O decreto em que Bolsonaro pretendia “vender” o SUS para a iniciativa privada acabou não durando um dia sequer. O projeto de privatizar o SUS seria mais um crime de Bolsonaro contra a saúde pública. Mas as pressões foram tantas, que Bolsonaro acabou recuando.

Entidades ligadas à saúde, representantes do Congresso e a opinião pública em geral manifestaram sua repulsa à tentativa de Bolsonaro de colocar o SUS, um dos maiores patrimônios do povo brasileiro, nas mãos da iniciativa privada.

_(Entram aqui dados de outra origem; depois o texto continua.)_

(* ===== verification/Copies.v ===== *)
(** The helpers of the Go packages. Every package is a program of its own and carries its
    own copy of what it shares with others, the same up to the names of variables: this file
    says, package by package, which definition its copies are. Where a copy is written in
    another way, or words an error differently, it is written out, with a lemma that it is
    the same function when it is. *)
From Stdlib Require Import Floats.SpecFloat.
From stdpp Require Import sorting.
From S2P Require Import Stats WsCodec WsHandshake GrpcCodec GrpcClient H2Load H2Stream DnsWire DnsDoh DnsDoh3 DatagramBase.
From S2P Require Import Tls13 TlsHandshakes DnsDot DnsDoq DnsDoh2 WsRun WsClear HttpServers Resolvers.
From S2P Require Export Serving.

(** ** What has copies *)

(** [errorString] of an error or nil. *)
Definition errorString (err : option goerror) : string := match err with Some err => error_string err | None => "" end.
(** [isTimeout] of an error or nil. *)
Definition isTimeout (err : option goerror) : bool :=
  match err with Some err => errors_is EDeadline err || is_net_timeout err | None => false end.
Definition boolInt (value : bool) : Z := if value then 1 else 0.
Definition outputOrDefault (value : string) : string := if String.eqb (trim_space value) "" then "artifacts" else value.

(** [equal]: the lengths, and then every octet. *)
Definition equal (a b : bytes) : bool :=
  (len a =? len b) && forallb (fun i => byte_at a (Z.to_nat i) =? byte_at b (Z.to_nat i)) (seqZ 0 (len a)).
Lemma equal_spec a b : equal a b = true <-> a = b.
Proof.
  unfold equal. rewrite andb_true_iff, Z.eqb_eq, forallb_forall. split.
  - intros [Hl H]. apply list_eq_same_length with (length a); [unfold len in Hl; lia|done|]. intros i x y Hi Hx Hy.
    specialize (H (Z.of_nat i)). rewrite Nat2Z.id in H. unfold byte_at in H.
    rewrite (nth_lookup_Some _ _ _ _ Hx), (nth_lookup_Some _ _ _ _ Hy) in H. apply Z.eqb_eq, H, list_elem_of_In, elem_of_seqZ.
    unfold len. lia.
  - intros ->. split; [done|]. intros i _. apply Z.eqb_refl.
Qed.

(** [loadRoots], with the error of a file without a certificate. *)
Definition rootsOr (message : string) (p : process) (path : string) : res unit :=
  let? data := p_readFile p path in
  guard p_pem p data else EMsg message in Ok tt.

(** The keys of a map, sorted, whatever the order in which it is ranged over. *)
Definition sortedIDs (ids : list string) : list string := merge_sort String.le ids.
Lemma sortedIDs_order ids ids' : Permutation ids ids' -> sortedIDs ids = sortedIDs ids'.
Proof.
  intros H. unfold sortedIDs. apply (Sorted_unique String.le); [apply Sorted_merge_sort, _|apply Sorted_merge_sort, _|].
  by rewrite !merge_sort_Permutation.
Qed.

(** [contains] and [isKnownUnsupported]. *)
Definition contains (values : list string) (value : string) : bool := existsb (fun v => String.eqb v value) values.
Lemma contains_spec values value : contains values value = true <-> value ∈ values.
Proof.
  unfold contains. rewrite existsb_exists. split.
  - intros (v & Hv & E). apply String.eqb_eq in E as ->. by apply list_elem_of_In.
  - intros H. exists value. split; [by apply list_elem_of_In|apply String.eqb_refl].
Qed.

Definition payloadGenerator (operation : string) : string :=
  if String.eqb operation "text-echo" || String.eqb operation "control-frames" then "exact-utf8"
  else if String.eqb operation "binary-echo" then "repeated-octet" else "none".
Definition repeatedByte (value : Z) (count : nat) : bytes := replicate count value.

(** [requireIdentity]: whether the identity is the one expected. *)
Definition requireIdentity (getenv : string -> string) (name expected : string) : bool :=
  String.eqb (TlsBase.env_value getenv name) expected.

(** What a package says of where it ran: the target of the compiler and its version. *)
Definition runtimeProvenance (goos goarch version : string) : list (string * string) :=
  [("goos", goos); ("goarch", goarch); ("goVersion", version)].
Definition accelerationProvenance : list (string * string) := [("mode", "not-reported")].

(** The means that are written in another way. *)
Definition meanOfTotal (v : list float64) : float64 :=
  let t := fold_left fadd v f_zero in if len v =? 0 then f_zero else fdiv t (f_of_Z (len v)).
Definition sum (v : list float64) : float64 := fold_left fadd v f_zero.
Definition meanOfSum (v : list float64) : float64 := if len v =? 0 then f_zero else fdiv (sum v) (f_of_Z (len v)).
Lemma means_agree v : meanOfTotal v = mean v /\ meanOfSum v = mean v.
Proof.
  unfold meanOfTotal, meanOfSum, sum, mean. destruct v as [|x v]; [done|].
  replace (len (x :: v) =? 0) with false; [done|]. symmetry. apply Z.eqb_neq. unfold len. simpl. lia.
Qed.

(** The names of versions, TLS 1.3 first. *)
Definition tls13VersionFirst (value : Z) : string :=
  if value =? VersionTLS13 then "TLS1.3" else if value =? VersionTLS12 then "TLS1.2" else "0x" +:+ hex_encode (be_encode 2 value).
Lemma version_names_agree value : tls13VersionFirst value = TlsHandshakes.tlsVersionName value.
Proof.
  unfold tls13VersionFirst, TlsHandshakes.tlsVersionName.
  destruct (Z.eqb_spec value VersionTLS13) as [->|]; [reflexivity|]. by destruct (value =? VersionTLS12).
Qed.

(** The load tool of a package, and the digest of the program itself. *)
Definition resolvePackagedOhaPath (windows : bool) (stat : string -> option goerror) (p : process) : res string :=
  let? executable := p_executable p in
  let '(rid, name) := if windows then ("win-x64", "oha.exe") else ("linux-x64", "oha") in
  let path := Clean (Join [Dir executable; ".."; ".."; "tools"; rid; name]) in
  match stat path with Some err => Err (EWrap ("packaged oha was unavailable at " +:+ path) err) | None => Ok path end.
Definition currentExecutableSHA256 (p : process) : res string :=
  let? path := p_executable p in let? data := p_readFile p path in Ok (sha256_hex data).

(** Writing a document: [encoded] is what [json.MarshalIndent] gives, and [writeFile] is
    [os.WriteFile]. *)
Section files.
Context (writeFile : string -> bytes -> option goerror).
Definition writeDocument (path : string) (encoded : res bytes) : option goerror :=
  match encoded with Err err => Some err | Ok data => writeFile path (data ++ [10]) end.
(** The exit code, if it cannot be written. *)
Definition writeOrExit (code : Z) (dir name : string) (encoded : res bytes) : option Z :=
  match writeDocument (Join [dir; name]) encoded with Some _ => Some code | None => None end.
(** [writeExecutorResult]: the document is written and then printed; [print] is the write
    to the standard output. *)
Definition writeAndPrint (print : bytes -> option goerror) (outputDir : string) (encoded : res bytes) : option goerror :=
  match encoded with
  | Err err => Some err
  | Ok data =>
      let data := data ++ [10] in
      match writeFile (Join [outputDir; "http-executor-result.json"]) data with Some err => Some err | None => print data end
  end.
End files.
Lemma last_binding_entries_Some (q : SavedPhrase) (l : list SavedPhrase) :
  In q l -> last_binding (text q) (entries l) <> None.
Proof.
  induction l as [|q' l IH]; [intros []|].
  change (entries (q' :: l)) with ((text q', q') :: entries l).
  cbn [last_binding].
  intros [->|Hin].
  - destruct (last_binding (text q) (entries l)); [discriminate|].
    now rewrite String.eqb_refl.
  - specialize (IH Hin).
    destruct (last_binding (text q) (entries l)); [discriminate|congruence].
Qed.

Lemma Map_new_entries_text (l : list SavedPhrase) (k : string)
  (p : SavedPhrase) :
  In (k, p) (Map_new (entries l)) -> k = text p.
Proof.
  unfold Map_new.
  assert (G : forall m0,
             (forall k p, In (k, p) m0 -> k = text p) ->
             forall k p, In (k, p) (fold_left Map_add (entries l) m0) ->
                         k = text p).
  { induction l as [|q l IH]; cbn; intros m0 H0; [exact H0|].
    apply IH. unfold Map_add; cbn [fst snd].
    clear -H0. induction m0 as [|[k1 p1] m0 IHm]; cbn.
    - intros k p [[= <- <-]|[]]. reflexivity.
    - destruct (String.eqb_spec k1 (text q)) as [->|Hne]; cbn.
      + intros k p [[= <- <-]|Hin]; [reflexivity|]. apply H0. now right.
      + intros k p [[= <- <-]|Hin].
        * apply H0. now left.
        * apply IHm; [|exact Hin]. intros. apply H0. now right. }
  apply G. intros ? ? [].
Qed.

(** C1 (as amended): the merged sequence holds each text once; its texts are
    the texts of the imported records followed by those of the stored phrases,
    in the order of their first occurrences; and the entity kept for a text is
    the last one with that text in imported-then-stored order, so that a
    stored phrase is kept whenever the text is in the library, and an
    imported record only for a text the library does not have. *)
Theorem merge_import_spec (items saved : list SavedPhrase) :
  let merged := merge_import items saved in
  NoDup (map text merged) /\
  map text merged = first_occurrences (map text (items ++ saved)) /\
  (forall p, In p merged ->
     last_binding (text p) (entries (items ++ saved)) = Some p) /\
  (forall p, In p merged ->
     (exists q, In q saved /\ text q = text p) ->
     last_binding (text p) (entries saved) = Some p /\ In p saved) /\
  (forall p, In p merged ->
     (forall q, In q saved -> text q <> text p) ->
     last_binding (text p) (entries items) = Some p /\ In p items).
Proof.
  cbn zeta. unfold merge_import, Map_values.
  fold (entries (items ++ saved)).
  set (m := Map_new (entries (items ++ saved))).
  assert (Hkeys : map fst m = first_occurrences (map text (items ++ saved))).
  { unfold m, Map_new.
    pose proof (Map_keys_fold (entries (items ++ saved)) []) as H.
    unfold Map_keys in H. rewrite H. cbn [map app].
    unfold entries. rewrite map_map. cbn [fst].
    change (map (fun x : SavedPhrase => text x) (items ++ saved))
      with (map text (items ++ saved)).
    clear. induction (first_occurrences _) as [|x r IH]; [reflexivity|].
    cbn in *. congruence. }
  assert (Htext : map text (map snd m) = map fst m).
  { rewrite map_map. apply map_ext_in. intros [k p] Hin. cbn.
    symmetry. now apply (Map_new_entries_text (items ++ saved)). }
  assert (Hget : forall p, In p (map snd m) ->
            last_binding (text p) (entries (items ++ saved)) = Some p).
  { intros p Hin. apply in_map_iff in Hin as ([k q] & E & Hin). cbn in E.
    subst q. pose proof (Map_new_entries_text _ _ _ Hin) as ->.
    pose proof (Map_get_fold (text p) (entries (items ++ saved)) []) as H.
    cbn [Map_get] in H.
    assert (Hm : Map_get (text p) m = Some p).
    { apply Map_get_In; [|exact Hin]. unfold Map_keys. rewrite Hkeys.
      apply first_occurrences_NoDup. }
    unfold m, Map_new in Hm.
    rewrite Hm in H. now destruct (last_binding _ _). }
  split; [|split; [|split; [|split]]].
  - rewrite Htext, Hkeys. apply first_occurrences_NoDup.
  - now rewrite Htext.
  - exact Hget.
  - intros p Hin (q & Hq & Et). specialize (Hget p Hin).
    unfold entries in Hget. rewrite map_app in Hget.
    fold (entries items) in Hget. fold (entries saved) in Hget.
    rewrite last_binding_app in Hget.
    pose proof (last_binding_entries_Some q saved Hq) as Hs.
    rewrite Et in Hs.
    destruct (last_binding (text p) (entries saved)) as [p'|] eqn:E;
      [|congruence].
    injection Hget as ->. split; [reflexivity|].
    now apply (last_binding_entries_In _ _ _ E).
  - intros p Hin Hno. specialize (Hget p Hin).
    unfold entries in Hget. rewrite map_app in Hget.
    fold (entries items) in Hget. fold (entries saved) in Hget.
    rewrite last_binding_app in Hget.
    destruct (last_binding (text p) (entries saved)) as [p'|] eqn:E.
    + apply last_binding_entries_In in E as [Hp' Et]. now elim (Hno p').
    + split; [exact Hget|]. now apply (last_binding_entries_In _ _ _ Hget).
Qed.
(** [v.toString(16)] for an integer [0 <= v < 16]: one character. *)
Definition toString16 (v : N) : char := if v <? 10 then 48 + v else 87 + v.

(** The callback of [replace(/[xy]/g, ...)] on the matched character [c],
    with [r] the value of [Math.random() * 16 | 0] it drew. *)
Definition replacement (c : char) (r : N) : char :=
  let v := if c =? LOWER_X then r else N.lor (N.land r 3) 8 in
  toString16 v.

(** The replacement runs over the template from left to right; the [k]-th
    call of the callback draws [random k]. *)
Fixpoint fill (tpl : jsstring) (random : nat -> N) (k : nat) : jsstring :=
  match tpl with
  | [] => []
  | c :: tpl' =>
      if (c =? LOWER_X) || (c =? LOWER_Y)
      then replacement c (random k) :: fill tpl' random (S k)
      else c :: fill tpl' random k
  end.

(** [generateUUID()], given the values [Math.random() * 16 | 0] takes. *)
Definition generateUUID (random : nat -> N) : jsstring := fill template random 0.


End Uuid.

(* ================================================================== *)
(** * The history of generations *)
(* ================================================================== *)

Module History.

(** An entry of the array kept under the key [history]. *)
Record HistoryItem : Type := mkItem {
  item_id : jsstring;
  item_notation : jsstring;
  item_seed : jsstring;
  item_temperature : number;
  item_length : number;
  item_timestamp : jsstring;
  isFavorite : bool
}.


(** What the history functions read and write: the two keys of
    [localStorage] ([None] for an absent key; the array under [history] is
    held decoded, [JSON.parse] giving back what [JSON.stringify] was given
    for entries of strings, finite numbers and booleans), and the two
    counters the page shows. *)
Record Page : Type := mkPage {
  history : option (list HistoryItem);
  theme : option jsstring;
  totalGenerated : nat;
  totalFavorites : nat
}.

(** [getHistory()] *)
Definition getHistory (p : Page) : list HistoryItem :=
  match history p with
  | Some h => h
  | None => []
  end.

(** [saveHistory(history)] *)
Definition saveHistory (h : list HistoryItem) (p : Page) : Page :=
  mkPage (Some h) (theme p) (totalGenerated p) (totalFavorites p).

(** [updateStats()] *)
Definition updateStats (p : Page) : Page :=
  mkPage (history p) (theme p)
         (length (getHistory p))
         (length (filter isFavorite (getHistory p))).


(** [history[index] = v] on an index in range. *)
Fixpoint setNth (index : nat) (v : HistoryItem) (h : list HistoryItem)
  : list HistoryItem :=
  match index, h with
  | _, [] => []
  | O, _ :: h' => v :: h'
  | S i, x :: h' => x :: setNth i v h'
  end.

Definition flip (it : HistoryItem) : HistoryItem :=
  mkItem (item_id it) (item_notation it) (item_seed it) (item_temperature it)
         (item_length it) (item_timestamp it) (negb (isFavorite it)).

(** [toggleFavorite(index)] *)
Definition toggleFavorite (index : nat) (p : Page) : Page :=
  let h := getHistory p in
  match nth_error h index with
  | Some it => updateStats (saveHistory (setNth index (flip it) h) p)
  | None => p
  end.


(** The argument of [importData]: [data.history] when it is an array,
    [data.theme] when it is there. *)
Record ImportedData : Type := mkData {
  data_history : option (list HistoryItem);
  data_theme : option jsstring
}.

(** The loop that fills [unique], with [seen] the set built so far. *)
Fixpoint uniqueById (seen : list jsstring) (items : list HistoryItem)
  : list HistoryItem :=
  match items with
  | [] => []
  | it :: items' =>
      if existsb (JSString.eqb (item_id it)) seen
      then uniqueById seen items'
      else it :: uniqueById (item_id it :: seen) items'
  end.

(** [importData(data)]: what it returns, and the page after it. *)
Definition importData (data : ImportedData) (p : Page) : bool * Page :=
  match data_history data with
  | None => (false, p)
  | Some imported =>
      let merged := imported ++ getHistory p in
      let unique := uniqueById [] merged in
      let limited := firstn 10 unique in
      let p := saveHistory limited p in
      let p := match data_theme data with
               | Some t =>
                   if (length t =? 0)%nat then p
                   else mkPage (history p) (Some t) (totalGenerated p) (totalFavorites p)
               | None => p
               end in
      (true, p)
  end.
(** * fix_md032: blank lines before Markdown list items

    A shallow embedding of [scratch/fix_md032.py] and the properties of
    its line transformation, of its in-place rewrite of one file and of
    its walk over the [docs] tree.

    Python [str] values are lists of Unicode code points.  The text
    layer of [open] is written out (universal newlines on reading,
    [os.linesep] on writing); a file that is valid UTF-8 is held by its
    decoded text. *)

From Stdlib Require Import String Ascii.
From Stdlib Require Import List NArith Bool Arith Lia.
Import ListNotations.

(** ** Python strings *)

Definition char := N.
Definition str := list char.

Definition LF : char := 0x0A%N.
Definition CR : char := 0x0D%N.

(** [py "..."] reads a literal the way Python reads it, for the escapes
    used here: [\n], [\r], [\t], [\v], [\f] and [\\] stand for one
    character. *)
Fixpoint py (s : string) : str :=
  match s with
  | EmptyString => []
  | String "\"%char (String c s') =>
      (match c with
       | "n"%char => LF
       | "r"%char => CR
       | "t"%char => 0x09%N
       | "v"%char => 0x0B%N
       | "f"%char => 0x0C%N
       | _ => N_of_ascii c
       end) :: py s'
  | String c s' => N_of_ascii c :: py s'
  end.

(** [Py_UNICODE_ISSPACE]: the characters that [str.strip()] removes and
    that [\s] matches in a [str] pattern (CPython's
    [_PyUnicode_IsWhitespace]). *)
Definition Py_UNICODE_ISSPACE (c : char) : bool :=
  ((0x09 <=? c) && (c <=? 0x0D)        (* \t \n \v \f \r *)
   || (0x1C <=? c) && (c <=? 0x20)     (* FS GS RS US and the space *)
   || (c =? 0x85) || (c =? 0xA0) || (c =? 0x1680)
   || (0x2000 <=? c) && (c <=? 0x200A)
   || (c =? 0x2028) || (c =? 0x2029) || (c =? 0x202F)
   || (c =? 0x205F) || (c =? 0x3000))%N.

Definition is_ascii_digit (c : char) : bool :=
  ((0x30 <=? c) && (c <=? 0x39))%N.

(** [\d] in a [str] pattern matches every Unicode decimal digit
    (category Nd).  The table belongs to the Unicode database of the
    interpreter that runs the script; what the development uses of it is
    that below 128 it is [0-9] and that no decimal digit is whitespace. *)
Record unicode_db : Type := {
  is_decimal : char -> bool;
  decimal_ascii : forall c, (c < 128)%N -> is_decimal c = is_ascii_digit c;
  decimal_not_space : forall c, is_decimal c = true -> Py_UNICODE_ISSPACE c = false
}.

(** The table restricted to ASCII, as under [re.ASCII]; every table agrees
    with it on ASCII text. *)
Definition ascii_db : unicode_db.
Proof.
  refine {| is_decimal := is_ascii_digit |}.
  - abstract reflexivity.
  - abstract (intros c H; unfold is_ascii_digit in H;
      apply andb_true_iff in H; destruct H as [H1 H2];
      apply N.leb_le in H1; apply N.leb_le in H2;
      unfold Py_UNICODE_ISSPACE;
      repeat match goal with
      | |- context [(?a <=? ?b)%N] => destruct (N.leb_spec a b); try lia
      | |- context [(?a =? ?b)%N] => destruct (N.eqb_spec a b); try lia
      end; reflexivity).
Defined.

Definition is_ascii (c : char) : bool := (c <? 128)%N.

(** ** [str.strip], [str.endswith] *)

Fixpoint lstrip (s : str) : str :=
  match s with
  | [] => []
  | c :: s' => if Py_UNICODE_ISSPACE c then lstrip s' else s
  end.

Definition rstrip (s : str) : str := rev (lstrip (rev s)).

Definition strip (s : str) : str := rstrip (lstrip s).

Definition str_eqb (a b : str) : bool :=
  if list_eq_dec N.eq_dec a b then true else false.

Fixpoint startswith (s prefix : str) : bool :=
  match prefix, s with
  | [], _ => true
  | p :: prefix', c :: s' => (c =? p)%N && startswith s' prefix'
  | _ :: _, [] => false
  end.

Definition endswith (s suffix : str) : bool :=
  startswith (rev s) (rev suffix).

(** ** The fragment of [re] the script uses

    [re.match(p, s)] is truthy when some prefix of [s] belongs to the
    language of [p].  Groups do not change the language, and [^] is
    redundant under [re.match]. *)

Inductive regex : Type :=
| Void : regex
| Eps : regex
| Class (p : char -> bool) : regex
| Cat (r1 r2 : regex) : regex
| Alt (r1 r2 : regex) : regex
| Star (r : regex) : regex.

Definition Plus (r : regex) : regex := Cat r (Star r).

Definition one_of (cs : str) (c : char) : bool := existsb (N.eqb c) cs.

Fixpoint nullable (r : regex) : bool :=
  match r with
  | Void => false
  | Eps => true
  | Class _ => false
  | Cat r1 r2 => nullable r1 && nullable r2
  | Alt r1 r2 => nullable r1 || nullable r2
  | Star _ => true
  end.

Fixpoint deriv (c : char) (r : regex) : regex :=
  match r with
  | Void => Void
  | Eps => Void
  | Class p => if p c then Eps else Void
  | Cat r1 r2 =>
      if nullable r1 then Alt (Cat (deriv c r1) r2) (deriv c r2)
      else Cat (deriv c r1) r2
  | Alt r1 r2 => Alt (deriv c r1) (deriv c r2)
  | Star r1 => Cat (deriv c r1) (Star r1)
  end.

Fixpoint re_match (r : regex) (s : str) {struct s} : bool :=
  nullable r ||
  match s with
  | [] => false
  | c :: s' => re_match (deriv c r) s'
  end.

(** The language of a pattern. *)
Inductive matches : regex -> str -> Prop :=
| M_eps : matches Eps []
| M_class p c : p c = true -> matches (Class p) [c]
| M_cat r1 r2 s1 s2 :
    matches r1 s1 -> matches r2 s2 -> matches (Cat r1 r2) (s1 ++ s2)
| M_alt_l r1 r2 s : matches r1 s -> matches (Alt r1 r2) s
| M_alt_r r1 r2 s : matches r2 s -> matches (Alt r1 r2) s
| M_star_nil r : matches (Star r) []
| M_star_app r s1 s2 :
    matches r s1 -> matches (Star r) s2 -> matches (Star r) (s1 ++ s2).

(** ** Line classification (line 12 of the script) *)

Section Classification.

Variable db : unicode_db.

(** First pattern: leading whitespace (the group), one of [-], [*], [+],
    then one whitespace character. *)
Definition bullet_re : regex :=
  Cat (Star (Class Py_UNICODE_ISSPACE))
      (Cat (Class (one_of (py "-*+"))) (Class Py_UNICODE_ISSPACE)).

(** Second pattern: leading whitespace (the group), one or more decimal
    digits, a dot, then one whitespace character. *)
Definition number_re : regex :=
  Cat (Star (Class Py_UNICODE_ISSPACE))
      (Cat (Plus (Class (is_decimal db)))
           (Cat (Class (one_of (py "."))) (Class Py_UNICODE_ISSPACE))).

Definition is_list_item (line : str) : bool :=
  re_match bullet_re line || re_match number_re line.

End Classification.

(** [line.strip() != ''] fails: the line is blank. *)
Definition is_blank (line : str) : bool := str_eqb (strip line) [].

(** ** The loop of [fix_md032_in_file] (lines 8 to 17) *)

Definition enumerate {A : Type} (l : list A) : list (nat * A) :=
  combine (seq 0 (length l)) l.

Section Loop.

Variable db : unicode_db.

(** One iteration.  [lines[i-1]] is only evaluated when [i > 0], where it
    is in range. *)
Definition loop_body (lines : list str) (st : list str * bool)
    (it : nat * str) : list str * bool :=
  let '(result_lines, modified) := st in
  let '(i, line) := it in
  let '(result_lines, modified) :=
    if is_list_item db line then
      if (0 <? i) && negb (is_blank (nth (i - 1) lines [])) then
        (result_lines ++ [py "\n"], true)
      else (result_lines, modified)
    else (result_lines, modified) in
  (result_lines ++ [line], modified).

Definition fix_lines (lines : list str) : list str * bool :=
  fold_left (loop_body lines) (enumerate lines) ([], false).

End Loop.

(** ** The text layer of [open]

    With the default [newline=None], reading turns each of [\r\n], [\r]
    and [\n] into [\n], and writing turns each [\n] into [os.linesep]. *)

Inductive platform : Type := posix | nt.

Definition os_linesep (os : platform) : str :=
  match os with posix => py "\n" | nt => py "\r\n" end.

Definition os_sep (os : platform) : str :=
  match os with posix => py "/" | nt => py "\\" end.

Fixpoint universal_newlines (s : str) : str :=
  match s with
  | [] => []
  | c :: s' =>
      if (c =? CR)%N then
        LF :: match s' with
              | [] => []
              | d :: s'' =>
                  if (d =? LF)%N then universal_newlines s''
                  else universal_newlines s'
              end
      else c :: universal_newlines s'
  end.

(** [readlines()] on translated text: split after each [\n], keeping it. *)
Fixpoint split_lines (s : str) : list str :=
  match s with
  | [] => []
  | c :: s' =>
      if (c =? LF)%N then [c] :: split_lines s'
      else match split_lines s' with
           | [] => [[c]]
           | l :: ls => (c :: l) :: ls
           end
  end.

Definition write_newlines (os : platform) (s : str) : str :=
  flat_map (fun c => if (c =? LF)%N then os_linesep os else [c]) s.

(** ** Files and directories

    The bytes of a file are kept decoded when they are valid UTF-8 (the
    strict codec is one-to-one on those) and raw otherwise. *)

Inductive content : Type :=
| Utf8 (text : str)
| Undecodable (raw : list N).

#[local] Unset Elimination Schemes.

Inductive node : Type :=
| File (c : content)
| Dir (entries : list (str * node)).

#[local] Set Elimination Schemes.

(** A path is the list of its components, from the working directory. *)
Definition path := list str.

Definition os_path_join (root : path) (name : str) : path := root ++ [name].

Fixpoint path_str (os : platform) (p : path) : str :=
  match p with
  | [] => []
  | name :: p' =>
      match p' with
      | [] => name
      | _ :: _ => name ++ os_sep os ++ path_str os p'
      end
  end.
(** C1, as stated, fails.  [Examples.cert_1a] and [Examples.cert_1b] pass
    every check, carry the same serial 1 and the same construction; they
    differ in the server key and the query magic.  After the first is
    accepted, the second, whose construction value is equal (not strictly
    higher), is accepted too and replaces the server key, the shared key and
    the query magic.  The stand-in for signature verification accepts both,
    as Ed25519 accepts two certificates signed by the provider. *)
Lemma equal_construction_replaces :
  let best :=
    @main.arbitration Examples.resolver_collaborators Examples.proxy
      Examples.pk "2.dnscrypt-cert.example." Examples.now
      [Examples.txt Examples.cert_1a] in
  let result :=
    @main.arbitrate Examples.resolver_collaborators Examples.proxy Examples.pk
      "2.dnscrypt-cert.example." Examples.now best
      (Examples.txt Examples.cert_1b) in
  main.packTxtString (string_of_list_byte Examples.cert_1b) = Examples.cert_1b
  /\ @otherwise_valid Examples.resolver_collaborators Examples.proxy
       Examples.pk Examples.now Examples.cert_1b
  /\ Uint32 (slice 112 116 Examples.cert_1b) = snd best
  /\ announced Examples.cert_1b = main.CryptoConstruction (fst best)
  /\ (main.ServerPk (fst best), main.MagicQuery (fst best))
     = (repeat x0a 32, repeat x1a 8)
  /\ (main.ServerPk (fst result), main.SharedKey (fst result),
      main.MagicQuery (fst result))
     = (repeat x0b 32, repeat x0b 32, repeat x1b 8).
Proof.
  cbv zeta. split; [vm_compute; reflexivity |]. split.
  - repeat split; try (vm_compute; reflexivity); try (vm_compute; lia);
      try (vm_compute; discriminate).
  - repeat split; vm_compute; reflexivity.
Qed.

O SUS foi implantando, como grande conquista popular, pela Constituição de 1988. Curiosa e “coincidentemente”, a tentativa de Bolsonaro de acabar com o SUS veio quase que ao mesmo tempo com a tentativa de seu líder no governo, o deputado Ricardo Barros, do “Centrão”, propor uma nova Assembleia Constituinte, alegando que a atual Constituição “só tem direitos”. E um desses direitos é exatamente o SUS: “a saúde é direito de todos e dever do Estado”. E, para cumprir essa finalidade, foi criado o SUS. A proposta golpista e estapafúrdia de uma nova Constituinte feita pelo líder de Bolsonaro também foi alvo da repulsa por parte do Congresso e da sociedade. E o líder do Bolsonaro, encurralado, também já recuou.

Bolsonaro e seu líder do “Centrão” tiveram que enfiar a viola no saco e tanto o SUS como a Constituição de 1988 continuam impávidos. Valeu a pressão, mas fiquemos atentos. Logo virá uma nova tentativa de agredir os direitos do povo brasileiro e que o repúdio seja na mesma intensidade.